Макорин жених

22
18
20
22
24
26
28
30
1

Собрание было назначено в том же бараке, где когда-то судили Бережного. Он вспомнил об этом, пробираясь между скамей, заполненных лесорубами. Места были в первых рядах, но Егор не захотел туда. На виду у всех сидеть? Оборони бог… Вот Ваське Белому там в самую пору, пущай покрасуется, он это любит. Забравшись в угол за печку, Егор с усмешкой наблюдал, как Васька Белый, действуя острыми локтями, назойливо стремился пробиться вперед среди стоящих в проходе. И ведь пробился! Сел на первую скамью, снял шапку, расправил усенки и принял горделивую позу, изображая на лице важность и солидность.

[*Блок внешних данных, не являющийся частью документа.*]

(** X20 on a running loop. *)
Lemma X20_witness :
  (mu_txnEnd h_running = Some 0%nat) /\
  (heartbeatLoop_select gatekeeper_not_found update_status 0%nat CloserClosed
    (fst (closeLocked h_running e_running)) (snd (closeLocked h_running e_running))
 
    = Done Returned
      (set_finalErr (Some (NewErrorf "txnHeartbeater already closed"))
         (set_txnEnd None h_running))
      (close_chan 0%nat e_running) /\
  (is_closed 0%nat e_running = false ->
   heartbeatLoop_select gatekeeper_not_found update_status 0%nat CloserClosed h_running e_running = Done (Looping 0%nat) h_running e_running)).
Proof.
  split; [premise|].
  refine (X20_close_ends_the_loop
            gatekeeper_not_found update_status h_running e_running 0%nat _);
    premise.
Defined.

(** X21 on a failed interceptor that rolls back, bumps its epoch and sees the stopper quiesce. *)
Lemma X21_witness :
  (mu_finalErr h_failed <> None) /\
  (run sender_ok gatekeeper_not_found update_status ops_rollback_bump_quiesce (h_failed, e_init) = Some (h_failed, e_rolled_back)) /\
  (mu_finalErr h_failed <> None /\
  forall ba,
    (forall hd p, ba_Requests ba <> [EndTransactionRequest hd false p]) ->
    SendLocked sender_ok ba h_failed e_rolled_back
    = Done (None, mu_finalErr h_failed) h_failed e_rolled_back).
Proof.
  split; [premise|].
  split; [premise|].
  refine (X21_finalErr_is_never_cleared
            sender_ok gatekeeper_not_found update_status ops_rollback_bump_quiesce h_failed h_failed e_init e_rolled_back _ _);
    [premise | premise].
Defined.

(** X22 on a loop whose first heartbeat finds the transaction aborted. *)
Lemma X22_witness :
  (mu_txnEnd h_running <> None) /\
  (heartbeatLoop gatekeeper_aborted update_status [Tick] h_running e_running
    = Done Returned h_loop_failed e_aborted) /\
  (exists err,
    In err loopErrors /\ mu_finalErr h_loop_failed = Some err /\
    (forall ba,
       (forall hd p, ba_Requests ba <> [EndTransactionRequest hd false p]) ->
       SendLocked sender_ok ba h_loop_failed e_aborted
    = Done (None, Some err) h_loop_failed e_aborted) /\
    (forall ba hd p,
       ba_Requests ba = [EndTransactionRequest hd false p] ->
       SendLocked sender_ok ba h_loop_failed e_aborted
       = Done (sender_ok (wrappedLog e_aborted) ba) h_loop_failed (log_wrapped ba e_aborted))).
Proof.
  split; [premise|].
  split; [premise|].
  refine (X22_after_the_loop_only_rollbacks
            sender_ok gatekeeper_aborted update_status [Tick] h_running h_loop_failed e_running e_aborted _ _);
    [premise | premise].
Defined.
(** * TurtleCoin Ledger application: APDU replies, the deny path and the
      finalize-prefix handler

    A shallow embedding of [src/utils.c] and [src/apdu_tx_finalize_prefix.c]
    (with [src/apdu_ident.c]), followed by a model of the cryptographic
    interface declared in [src/hw_crypto.h].

    Conventions of the embedding:
    - [unsigned char], [uint16_t], [uint32_t] and [unsigned int] values are
      integers in [Z]; every conversion to a narrower type is written out as
      a [mod];
    - a C array is a [list Z]; an index ([size_t]) is a [nat];
    - the device globals ([G_io_apdu_buffer], [WORKING_SET], the
      transaction) are fields of one [device] record that every function
      threads through; they are distinct objects, none overlapping
      another;
    - a store or copy outside the bounds of an array has no defined meaning
      in C: the model returns [None] there;
    - what the device does towards the outside (transmitting a reply,
      switching the display) is appended to a trace of events. *)

From stdpp Require Import base option list numbers.
From Stdlib Require Import ZArith Lia.

Local Open Scope Z_scope.
(** * Request instrumentation of the tracing package

    A shallow embedding of [packages/tracing/src/browser/request.ts]
    (the origin filter with its per-URL cache, the registry of pending
    spans, and the fetch and XHR callbacks), together with the sampling
    precedence that [packages/tracing/test/hub.test.ts] exercises.

    Conventions of the embedding.
    - The closure state of [registerRequestInstrumentation] ([urlMap],
      [spans]) and the objects the callbacks mutate live in a [World];
      callbacks are computations in a state-and-exception monad [M].
    - [handlerData] is passed by reference in the source and mutated in
      place; a callback here returns the mutated [handlerData].
    - Span objects and [Headers] objects are heap allocated, so that an
      alias (the registry entry and the transaction's child, or
      [request.headers] and [options.headers]) sees the same mutation.
    - [urlMap] is an object literal indexed by arbitrary URL strings, so
      a read of it follows the prototype chain ([JS.get]); [spans] is
      indexed by span ids only and is a plain finite map.
    - A regular expression is a pure predicate on strings (no [g] or [y]
      flag, whose [lastIndex] would make [test] stateful); the optional
      user predicate is a pure function. *)

From stdpp Require Import gmap strings list fin_maps.
From Stdlib Require Import ZArith QArith.

Local Close Scope Q_scope.
Local Open Scope Z_scope.
Local Open Scope string_scope.

(** ** JavaScript values and truthiness *)

Module JS.

(** The values [defaultShouldCreateSpan] can return: a boolean stored
    in [urlMap], or an object found along the prototype chain. *)
Inductive Value :=
| VUndefined
| VBoolean (b : bool)
| VObject (name : string).
(** * MLB betting model v3.1: odds conversion, blending, staking, reporting

    A shallow embedding of the numerical core of
    [mlb_betting_model_HrishikeshK.py] and [mlb_betting_model_v3_results.py].

    Conventions of the embedding.
    - A Python [int] is a [Z]; a Python [float] is a rational [Q], compared
      with [==], [<] and [<=].  The definitions at the top level read the
      arithmetic exactly; the module [Binary64] reads the same lines with every
      operation rounded to binary64, for the properties that rounding decides.
    - True division [x / y] raises [ZeroDivisionError] on a zero divisor; a
      Python function is therefore a function into [result], the error monad
      of raised exceptions.
    - A pandas column is a [list]; a column expression is a [map] over it. *)

From Stdlib Require Import ZArith QArith Qminmax Lqa Lia Bool String List.
From Stdlib Require Import Qround Qpower.
From Stdlib Require Floats Uint63.
Import ListNotations.

Local Open Scope Q_scope.

(** ** Exceptions and the error monad *)

Module Py.

(** A raised exception, identified by the name of its class. *)
Inductive exn : Type :=
| Exn (cls : string).

Definition ZeroDivisionError : exn := Exn "ZeroDivisionError".
Definition ValueError : exn := Exn "ValueError".

(** The error that the specification names for odds of zero; no statement
    of the two scripts raises it. *)
Definition InvalidOdds : exn := Exn "InvalidOdds".

Inductive result (A : Type) : Type :=
| Return (v : A)
| Raise (e : exn).

Arguments Return {A} v.
Arguments Raise {A} e.

Definition bind {A B : Type} (r : result A) (k : A -> result B) : result B :=
  match r with
  | Return v => k v
  | Raise e => Raise e
  end.

(** [raises e r]: the call [r] ends by raising [e]. *)
Definition raises {A : Type} (e : exn) (r : result A) : Prop := r = Raise e.

(** [returns r]: the call [r] ends normally, with some value. *)
Definition returns {A : Type} (r : result A) : Prop := exists v, r = Return v.

(** [yields r v]: the call [r] returns a number equal to [v]. *)
Definition yields (r : result Q) (v : Q) : Prop :=
  match r with
  | Return x => x == v
  | Raise _ => False
  end.

(** [yields2 r v w]: the call [r] returns a pair of numbers equal to
    [(v, w)]. *)
Definition yields2 (r : result (Q * Q)) (v w : Q) : Prop :=
  match r with
  | Return (x, y) => x == v /\ y == w
  | Raise _ => False
  end.

(** [x / y] on numbers. *)
Definition truediv (x y : Q) : result Q :=
  if Qeq_bool y 0 then Raise ZeroDivisionError else Return (x / y).

(** [x > y] and [x < y] as Python evaluates them. *)
Definition gt (x y : Q) : bool := negb (Qle_bool x y).
Definition lt (x y : Q) : bool := negb (Qle_bool y x).

(** The builtin [max(x, y)]: the first argument unless the second is
    strictly greater. *)
Definition max (x y : Q) : Q := if gt y x then y else x.

End Py.

Import Py.

Declare Scope py_scope.
Delimit Scope py_scope with py.
Notation "x <- c ;; k" := (bind c (fun x => k))
  (at level 61, c at next level, right associativity) : py_scope.
Local Open Scope py_scope.

(** An integer used as a number in a true division. *)
Definition int (z : Z) : Q := inject_Z z.

(** ** 4. Market blending: the odds converter *)

(** [def american_to_prob(odds):
       return 100 / (odds + 100) if odds > 0 else (-odds) / ((-odds) + 100)] *)
Definition american_to_prob (odds : Z) : result Q :=
  if (odds >? 0)%Z
  then truediv (int 100) (int (odds + 100))
  else truediv (int (- odds)) (int (- odds + 100)).

(** ** 5. EV and Kelly evaluation *)

(** The local [b] of [kelly_fraction], also the multiplier of the inline
    expected value:
    [(-odds / 100) if odds < 0 else (odds / 100)] *)
Definition payout_multiplier (odds : Z) : result Q :=
  if (odds <? 0)%Z then truediv (int (- odds)) (int 100) else truediv (int odds) (int 100).

(** [def kelly_fraction(p, odds):
       b = (-odds / 100) if odds < 0 else (odds / 100)
       q = 1 - p
       edge = b * p - q
       f_star = max(0.0, edge / b) if b > 0 else 0.0
       return f_star, edge] *)
Definition kelly_fraction (p : Q) (odds : Z) : result (Q * Q) :=
  b <- payout_multiplier odds ;;
  let q := 1 - p in
  let edge := b * p - q in
  f_star <- (if gt b 0
             then (x <- truediv edge b ;; Return (Py.max 0 x))
             else Return 0) ;;
  Return (f_star, edge).

(** [ev = (p * ((-odds / 100) if odds < 0 else (odds / 100))) - (1 - p)],
    the expected value per unit staked printed next to the Kelly fraction. *)
Definition ev (p : Q) (odds : Z) : result Q :=
  b <- payout_multiplier odds ;;
  Return (p * b - (1 - p)).

(** ** 4. Market blending: the blended column *)

(** [alpha = 0.7] *)
Definition alpha : Q := 7 # 10.

(** One cell of [alpha * df["p_calibrated"] + (1 - alpha) * df["p_market"]]. *)
Definition blend (alpha p_calibrated p_market : Q) : Q :=
  alpha * p_calibrated + (1 - alpha) * p_market.

(** [df["p_market"] = df["away_moneyline"].apply(american_to_prob)] *)
Fixpoint p_market (away_moneyline : list Z) : result (list Q) :=
  match away_moneyline with
  | [] => Return []
  | odds :: rest =>
      p <- american_to_prob odds ;;
      ps <- p_market rest ;;
      Return (p :: ps)
  end.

Еще до начала собрания в бараке сделалось так душно и дымно, что становилось трудно дышать.

— Граждане, куренье прекратите! — громко крикнул Иван Иванович из переднего угла. — Ишь, густота какая…

Он помахал рукой в воздухе. Навстречу ему протянулась другая рука, с шапкой. Опустила шапку, та упала на колени соседу.

— Не столь еще густо, — сказал шутник. — Шапка не держится…

— Можно курить, раз шапка не держится, — засмеялись кругом. Многие вынули из рукавов спрятанные было цигарки. Иван Иванович махнул рукой и сел на место.

— Им, табакососам, в привычку, — сказала женщина у стены.

— Вытолкать надо всех курителей, — поддержала ее другая.

— Бойка! Хочет одна остаться, одна за нас все дела решить…

Смех.

— Сегодня вроде еще не восьмое марта…

Смех.

И внушительный, строгий возглас:

— Хватит балясничать! Дышать нечем. Хоть бы двери открыли…

Распахнули дверь в сени. Стало свежее. По ногам пошла волна холода. Некоторые закашляли.

— Простудить, что ли, хотят? Закройте…

Дверь прикрыли, но оставили щель. Чистый воздух хоть понемногу, но поступал в переполненный барак.

Зазвонил колокольчик. У стола появились Синяков и директор леспромхоза Семушин. Иван Иванович, жмурясь от непривычного света лампы-молнии, объявил собрание открытым. Помолчал, достал из кармана карандаш, повертел его, засунул за ухо, покосился на директора.

— У кого предложенье будет президиум избрать?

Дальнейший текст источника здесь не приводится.